THE TASK: Retrieve every line of the data holding the word "repeat".

THE INPUT:
Lemma store_inv_reachable self : reachable self → store_inv P self.
Proof using P_fresh P_probed.
  intros (mock & es & ->). apply store_inv_run.
  intros ep hd. cbn. by rewrite lookup_empty.
Qed.
End StoreInvariant.

(** ** Facts that hold in every reachable state *)

Lemma counters_ok_fresh ep itv now : counters_ok (fresh_health_data ep itv now).
Proof. split; [done | cbn; lia]. Qed.

Lemma counters_ok_probed hd now o : counters_ok hd → counters_ok (probed hd now o).
Proof.
  intros (Hst & Hf & Hs).
  destruct o as [code rt | | | msg]; cbn [probed].
  - destruct (code =? _).
    + split; [done | cbn; lia].
    + cbv zeta. destruct (_ >=? _); (split; [|cbn; lia]);
        cbn; intros [H | H]; discriminate H.
  - split; [|cbn; lia]. cbn; intros [H | H]; discriminate H.
  - split; [|cbn; lia]. cbn; intros [H | H]; discriminate H.
  - split; [|cbn; lia]. cbn; intros [H | H]; discriminate H.
Qed.

Lemma reachable_counters_ok self ep hd :
  reachable self → health_checks self !! ep = Some hd → counters_ok hd.
Proof.
  intros Hr. revert ep hd.
  apply (store_inv_reachable (λ _ hd, counters_ok hd)); [| |done].
  - intros; apply counters_ok_fresh.
  - intros; by apply counters_ok_probed.
Qed.

Lemma has_scheme_normalize ep : has_scheme (normalize_endpoint ep) = true.
Proof.
  unfold normalize_endpoint. destruct (has_scheme ep) eqn:H; [done|].
  unfold has_scheme. apply orb_true_iff. right. simpl. by destruct ep.
Qed.

Lemma normalize_endpoint_id ep : has_scheme ep = true → normalize_endpoint ep = ep.
Proof. unfold normalize_endpoint. by intros ->. Qed.

(** Every key of the store carries a scheme, as registration is the only
    writer of new keys. *)
Lemma reachable_has_scheme self ep hd :
  reachable self → health_checks self !! ep = Some hd → has_scheme ep = true.
Proof.
  intros Hr. revert ep hd.
  apply (store_inv_reachable (λ ep _, has_scheme ep = true)); [| |done].
  - intros; apply has_scheme_normalize.
  - done.
Qed.

(** ** The healthy state and the failure counter *)

(** C3.  In every state the controller reaches from its initial state,
    through any sequence of registrations, visits of the monitoring loop with
    any probe outcomes, rule creations and resets, an endpoint whose status is
    ['healthy'] has its consecutive-failure counter ['failures'] at 0. *)
Theorem healthy_has_no_failures (mock : bool) (es : list event) (ep : string)
    (hd : health_data) :
  health_checks (run (init_controller mock) es) !! ep = Some hd →
  status hd = "healthy" →
  failures hd = 0.
Proof.
  intros Hep Hst.
  destruct (reachable_counters_ok (run (init_controller mock) es) ep hd) as [H _];
    [by exists mock, es | done | auto].
Qed.

Lemma healthy_has_no_failures_witness :
  failures (set_last_check (on_success (fresh_health_data "https://a.example" 30 0)
                                       (S754_zero false)) 5) = 0.
Proof.
  apply (healthy_has_no_failures true
           [Setup "a.example" 30 0; Visit "https://a.example" 5 (Response 200 (S754_zero false))]
           "https://a.example").
  - vm_compute. reflexivity.
  - reflexivity.
Defined.

(** ** Runs of failing probes *)

Lemma reachable_run_start self ep hd :
  reachable self → health_checks self !! ep = Some hd →
  status hd = "initializing" ∨ status hd = "healthy" → run_start hd.
Proof.
  intros Hr Hep Hst. split; [done|].
  destruct (reachable_counters_ok self ep hd Hr Hep) as [H _]. apply H. tauto.
Qed.

Lemma probed_failing cfg k hd now o :
  config hd = cfg → failing cfg k o →
  config (probed hd now o) = cfg ∧
  failures (probed hd now o) = failures hd + 1 ∧
  status (probed hd now o) = status_after cfg k (failures hd + 1).
Proof.
  intros <- Hf.
  destruct k, o as [code rt | | | msg]; cbn in Hf; try done;
    cbn [probed]; try (by repeat split).
  apply Z.eqb_neq in Hf. rewrite Hf. cbv zeta. unfold status_after.
  change (failures (set_last_error (set_failures hd (failures hd + 1))
                                   ("HTTP " +:+ pretty code)))
    with (failures hd + 1).
  rewrite Z.geb_leb.
  destruct (Z.leb_spec (failure_threshold (config hd)) (failures hd + 1));
    destruct (Z.ltb_spec (failures hd + 1) (failure_threshold (config hd)));
    try lia; by repeat split.
Qed.

Lemma probes_failing ep k l :
  ∀ self hd,
    health_checks self !! ep = Some hd →
    l ≠ [] →
    Forall (λ p : datetime * outcome, failing (config hd) k p.2) l →
    ∃ hd', health_checks (probes self ep l) !! ep = Some hd' ∧
           config hd' = config hd ∧
           failures hd' = failures hd + Z.of_nat (length l) ∧
           status hd' = status_after (config hd) k (failures hd + Z.of_nat (length l)).
Proof.
  induction l as [|[now o] l IH]; intros self hd Hep Hne Hall; [done|].
  apply Forall_cons in Hall as [Hf Hall]. cbn in Hf.
  destruct (probed_failing (config hd) k hd now o eq_refl Hf) as (Hc & Hn & Hs).
  unfold probes. cbn [fold_left fst snd]. rewrite Hep.
  fold (probes (probe_endpoint self ep hd now o) ep l).
  assert (Hep' : health_checks (probe_endpoint self ep hd now o) !! ep
                 = Some (probed hd now o))
    by (rewrite health_checks_probe; apply lookup_insert_eq).
  destruct l as [|p l'].
  - exists (probed hd now o). cbn [probes fold_left length].
    repeat split; [done | done | lia | by rewrite Hs].
  - destruct (IH _ _ Hep') as (hd' & H1 & H2 & H3 & H4); [done | by rewrite Hc |].
    exists hd'. split; [done|]. rewrite H2, H3, H4, Hc, Hn.
    replace (failures hd + 1 + Z.of_nat (length (p :: l')))
      with (failures hd + Z.of_nat (length ((now, o) :: p :: l')))
      by (cbn [length]; lia).
    done.
Qed.

(** C1, as the code has it.  Take an endpoint whose record is
    ['initializing'] or ['healthy'] with no consecutive failure, of failure
    threshold T, and probe it n >= 1 times in a row, every probe failing in
    the same way.  For an unexpected status code the status is ['degraded']
    while n < T and ['unhealthy'] from the T-th failure on.  For a timeout, a
    connection failure or another error the status is ['timeout'],
    ['connection_error'] or ['error'] after every failure, the first
    included.  The failure counter is n in all cases. *)
Theorem failing_run_status (self : controller) (ep : string) (hd : health_data)
    (k : failure_kind) (l : list (datetime * outcome)) :
  health_checks self !! ep = Some hd →
  run_start hd →
  l ≠ [] →
  Forall (λ p : datetime * outcome, failing (config hd) k p.2) l →
  ∃ hd', health_checks (probes self ep l) !! ep = Some hd' ∧
         failures hd' = Z.of_nat (length l) ∧
         status hd' =
           match k with
           | UnexpectedStatus =>
               if Z.of_nat (length l) <? failure_threshold (config hd)
               then "degraded" else "unhealthy"
           | Timeout => "timeout"
           | ConnectionFailed => "connection_error"
           | OtherError => "error"
           end.
Proof.
  intros Hep [_ H0] Hne Hall.
  destruct (probes_failing ep k l self hd Hep Hne Hall) as (hd' & H1 & _ & H3 & H4).
  exists hd'. split; [done|]. rewrite H3, H4, H0, Z.add_0_l.
  split; [done|]. by destruct k.
Qed.

Lemma failing_run_status_witness :
  ∃ hd', health_checks
           (probes (registered true) "https://api.example.com"
                   [(1000000, Response 500 (S754_zero false));
                    (31000000, Response 500 (S754_zero false));
                    (61000000, Response 500 (S754_zero false))])
           !! "https://api.example.com" = Some hd' ∧
         failures hd' = 3 ∧ status hd' = "unhealthy".
Proof.
  apply (failing_run_status (registered true) "https://api.example.com"
           (fresh_health_data "https://api.example.com" 30 0) UnexpectedStatus
           [(1000000, Response 500 (S754_zero false));
            (31000000, Response 500 (S754_zero false));
            (61000000, Response 500 (S754_zero false))]).
  - vm_compute. reflexivity.
  - split; [left|]; reflexivity.
  - discriminate.
  - repeat constructor; cbn; lia.
Defined.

WRITTEN ANSWER:
    cbn [probed]; try (by repeat split).
    try lia; by repeat split.
    repeat split; [done | done | lia | by rewrite Hs].
  - repeat constructor; cbn; lia.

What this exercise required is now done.